La magnitud de la tragedia humana es desoladora. El que otra vez un individuo armado sea capaz de producir semejante daño es indignante.
La misma preguntas reaparecen en estos casos: ¿Por qué? ¿Hasta cuándo?
Por el momento poco se sabe de los motivos que pudo tener el contador Stephen Paddock para disparar con un arma de guerra desde su habitación de hotel en un piso 32, matando 58 personas e hiriendo más de 400 entre los miles que disfrutaban un concierto al aire libre.
Lo que sí se sabe es que el asesino tuvo acceso a un arsenal, y por lo menos a una poderosa arma automática. Que Nevada es uno de los estados más permisivos en cuanto a la compra y portación de armas de fuego.
Se sabe también que las acciones de las fabricantes de armas de fuego subieron en Wall Street a partir de la matanza en Las Vegas. Este tipo de incidente tiene una dinámica económica perversa. Los estadounidenses corren a comprar más armas ante el temor de que después de cada matanza haya una prohibición.
Con seguridad los defensores de las armas de fuego no podrán decir que en este caso el problema es la ausencia de armas. Que si hubiera habido otra persona armada honesta habría matado al desequilibrado.
En este argumento se olvidan que entre la persona honesta y la desequilibrada suele haber una frustración de por medio. La experiencia dice que un sentimiento encontrado, junto a un arma de fuego es una línea tenue que se cruza.
Ya sabemos que muchos de los legisladores que hoy rezan por las víctimas de La Vegas son los mismos que piden no hacer política con una tragedia, cuando se habla de controlar la venta de armas de fuego. Ellos son los que hoy impulsan la legalización de los silenciadores para las armas de fuego promovida por la Asociación Nacional del Rifle.
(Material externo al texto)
(* ===== verification/LoadBalancer.v ===== *)
(** * [cluster_handler.rs], selection: the handler's state and the load balancer

    [HandlerInner] is the state behind the handler's locks; connections are
    references into the [Store] of [Connection.v].  [next_leader_conn] and
    [next_follower_conn] choose the connection of a request.  The first holds the
    load balancer's mutex and the lock of the slots throughout, so that a call is
    one step.  The second locks the load balancer for the number of nodes, lets
    it go, and locks it again in every iteration, together with the follower
    table: an iteration is one step ([follower_turn]), and what the other tasks do
    before each is an argument of the direct reading. *)

From S2P Require Import Prelude Error Config Demux Connection.
Local Open Scope Z_scope.

(** A follower is filed under its node name, node index and connection index. *)
Abbreviation FollowerKey := (string * Z * Z)%type (only parsing).

Record LoadBalancer := mkLB {
  follower_history : gmap (string * Z) Z;   (* node id, conn id *)
  last_node_id : Z;
  last_leader_id : Z
}.

Record HandlerInner := mkHandler {
  leader_conns : list (option nat);
  leader_host : option string;
  followers : gmap (string * Z * Z) nat;
  load_balancer : LoadBalancer;
  syncing : bool;
  net : Store;
  awaits : nat              (* suspension points of the sync task passed so far *)
}.

Definition set_leader_conns (h : HandlerInner) v :=
  mkHandler v (leader_host h) (followers h) (load_balancer h) (syncing h) (net h) (awaits h).
Definition set_leader_host (h : HandlerInner) v :=
  mkHandler (leader_conns h) v (followers h) (load_balancer h) (syncing h) (net h) (awaits h).
Definition set_followers (h : HandlerInner) v :=
  mkHandler (leader_conns h) (leader_host h) v (load_balancer h) (syncing h) (net h) (awaits h).
Definition set_lb (h : HandlerInner) v :=
  mkHandler (leader_conns h) (leader_host h) (followers h) v (syncing h) (net h) (awaits h).
Definition set_syncing (h : HandlerInner) v :=
  mkHandler (leader_conns h) (leader_host h) (followers h) (load_balancer h) v (net h) (awaits h).
Definition set_net (h : HandlerInner) v n :=
  mkHandler (leader_conns h) (leader_host h) (followers h) (load_balancer h) (syncing h) v n.

Definition set_history (lb : LoadBalancer) v := mkLB v (last_node_id lb) (last_leader_id lb).
Definition set_last_node (lb : LoadBalancer) v := mkLB (follower_history lb) v (last_leader_id lb).
Definition set_last_leader (lb : LoadBalancer) v := mkLB (follower_history lb) (last_node_id lb) v.

(** [ClusterHandler::new] *)
Definition handler_new (cfg : Config) : HandlerInner :=
  {| leader_conns := replicate (Z.to_nat (conn_per_roomzin_node cfg)) None;
     leader_host := None; followers := ∅; load_balancer := mkLB ∅ 0 0;
     syncing := false; net := empty_store; awaits := 0 |}.

(** The open flag of a slot. *)
Definition slot_open (st : Store) (slot : option nat) : bool :=
  match slot with Some c => negb (is_closed c st) | None => false end.

Section Select.
Context {HD : HashIter Z (nat * Z)} {HH : HashIter (string * Z) Z} (clock : nat -> Z) (cfg : Config).

(** [Duration::from_secs(timeout_sec * 2)] *)
Definition cleanup_age : Duration := from_secs (w64 (timeout_sec cfg * 2)).

Definition cleanup_conn (c : nat) (h : HandlerInner) : option HandlerInner :=
  st ← demux_cleanup clock c cleanup_age (net h); Some (set_net h st (awaits h)).

(** [next += 1; if next >= n { next = 0 }] *)
Definition bump (n next : Z) : Z := if n <=? next + 1 then 0 else next + 1.

(** The loop of [next_leader_conn], [n] iterations.  [ld_vec.get(next).take()]
    takes from a temporary [Option] and leaves the slot as it is.  [None] is
    the panic of [cleanup]. *)
Fixpoint leader_scan (n : nat) (next : Z) (h : HandlerInner) : option (option nat * HandlerInner) :=
  match n with
  | O => Some (None, h)
  | S k =>
      match mjoin (leader_conns h !! Z.to_nat next) with
      | None => leader_scan k (bump (conn_per_roomzin_node cfg) next) h
      | Some c =>
          if is_closed c (net h)
          then h ← cleanup_conn c h; leader_scan k (bump (conn_per_roomzin_node cfg) next) h
          else Some (Some c, set_lb h (set_last_leader (load_balancer h) (w32 next)))
      end
  end.

Definition next_leader_conn (h : HandlerInner) : option (option nat * HandlerInner) :=
  let next := w32 (last_leader_id (load_balancer h) + 1) in
  let next := if conn_per_roomzin_node cfg <=? next then 0 else next in
  if bool_decide (leader_conns h = []) || negb (existsb (fun s => bool_decide (is_Some s)) (leader_conns h))
  then Some (None, h)
  else leader_scan (Z.to_nat (Z.min (conn_per_roomzin_node cfg) (zlen (leader_conns h)))) next h.

(** The [while tried < conn_per_roomzin_node] loop over the connections of one
    node, [n] iterations left. *)
Fixpoint node_scan (n : nat) (name : string) (nidx next_conn_id : Z) (h : HandlerInner)
    : option (option nat * HandlerInner) :=
  match n with
  | O => Some (None, h)
  | S k =>
      let key := (name, nidx, next_conn_id) in
      let cpr := w32 (conn_per_roomzin_node cfg) in
      match followers h !! key with
      | Some c =>
          if is_closed c (net h) then
            h ← cleanup_conn c h;
            let h := set_followers h (delete key (followers h)) in
            node_scan k name nidx (bump cpr next_conn_id) h
          else
            let lb := set_last_node (load_balancer h) nidx in
            let counter := match follower_history lb !! (name, nidx) with
                           | Some _ => (next_conn_id + 1) mod cpr
                           | None => 1 end in
            Some (Some c, set_lb h (set_history lb (<[(name, nidx) := counter]> (follower_history lb))))
      | None => node_scan k name nidx (bump cpr next_conn_id) h
      end
  end.

(** One iteration of the outer loop, under the load balancer's mutex: the index
    moves on, and the connections of the node that has it, if any, are tried. *)
Definition follower_turn (h : HandlerInner) : option (option nat * HandlerInner) :=
  let lb := load_balancer h in
  let next := w32 (last_node_id lb + 1) in
  let next := if Z.of_nat (size (follower_history lb)) <=? next then 0 else next in
  let h := set_lb h (set_last_node lb next) in
  match List.find (fun e => snd (fst e) =? next) (hiter (follower_history lb)) with
  | None => Some (None, h)
  | Some ((name, nidx), conn_id) =>
      let next_conn_id := if w32 (conn_per_roomzin_node cfg) <=? conn_id then 0 else conn_id in
      node_scan (Z.to_nat (conn_per_roomzin_node cfg)) name nidx next_conn_id h
  end.

(** The loop, [n] iterations left; [others k] is what the other tasks do before
    the one after which [k] are left. *)
Fixpoint follower_scan (others : nat -> HandlerInner -> HandlerInner) (n : nat) (h : HandlerInner)
    : option (option nat * HandlerInner) :=
  match n with
  | O => Some (None, h)
  | S k =>
      '(res, h) ← follower_turn (others k h);
      match res with
      | Some c => Some (Some c, h)
      | None => follower_scan others k h
      end
  end.

Definition next_follower_conn (others : nat -> HandlerInner -> HandlerInner) (h : HandlerInner)
    : option (option nat * HandlerInner) :=
  follower_scan others (size (follower_history (load_balancer h))) h.

End Select.

(** Nobody else is there. *)
Definition alone (_ : nat) (h : HandlerInner) : HandlerInner := h.

Section Runs.
Context {HD : HashIter Z (nat * Z)} {HH : HashIter (string * Z) Z} (clock : nat -> Z) (cfg : Config).

(** [m] writes or reads, one after the other: the connections they get. *)
Fixpoint writes (m : nat) (h : HandlerInner) : option (list (option nat)) :=
  match m with
  | O => Some []
  | S k => '(res, h) ← next_leader_conn clock cfg h; rs ← writes k h; Some (res :: rs)
  end.

Fixpoint reads (m : nat) (h : HandlerInner) : option (list (option nat)) :=
  match m with
  | O => Some []
  | S k => '(res, h) ← next_follower_conn clock cfg alone h; rs ← reads k h; Some (res :: rs)
  end.

End Runs.

(** ** Specification of the leader choice

    The slots in round-robin order from [start]; the choice is the first open
    one. *)
Fixpoint ring (n : Z) (m : nat) (start : Z) : list Z :=
  match m with
  | O => []
  | S k => start :: ring n k (bump n start)
  end.

Definition open_at (h : HandlerInner) (i : Z) : bool :=
  match mjoin (leader_conns h !! Z.to_nat i) with
  | Some c => negb (is_closed c (net h))
  | None => false
  end.

(** Everything but the correlation maps and the load balancer is as before. *)
Definition same_tables (h h' : HandlerInner) : Prop :=
  leader_conns h' = leader_conns h /\ leader_host h' = leader_host h
  /\ followers h' = followers h /\ syncing h' = syncing h
  /\ same_conns (net h) (net h').

(** ** Lemmas *)

Lemma bump_mod n x : 0 <= x < n -> bump n x = (x + 1) mod n.
Proof.
  intros Hx. unfold bump. destruct (Z.leb_spec n (x + 1)).
  - replace (x + 1) with n by lia. by rewrite Z.mod_same by lia.
  - by rewrite Z.mod_small by lia.
Qed.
En el festival de música en Las Vegas hasta ahora hubo 58 muertos, en el club Pulse fueron 48, en la Universidad de Virginia Tech 32, en una escuela primaria 27, en la cafetería Luby’s 23, en un McDonald 21, en la Universidad de Texas 18. Estos son las peores masacres de los últimos años que se llevaron grandes titulares. Con menos ruido, tan solo en 2017 murieron más de 11,600 personas.
Es inadmisible que el sistema político esté inmunizado a las matanzas en las calles, en las escuelas, en los empleo y en lo hogares.
Todavía no se sabe mucho sobre lo ocurrido en Las Vegas. Lo que sí se puede asegurar es que este tipo de incidente se repetirá sin un cambio en las leyes para limitar el acceso a las armas de fuego.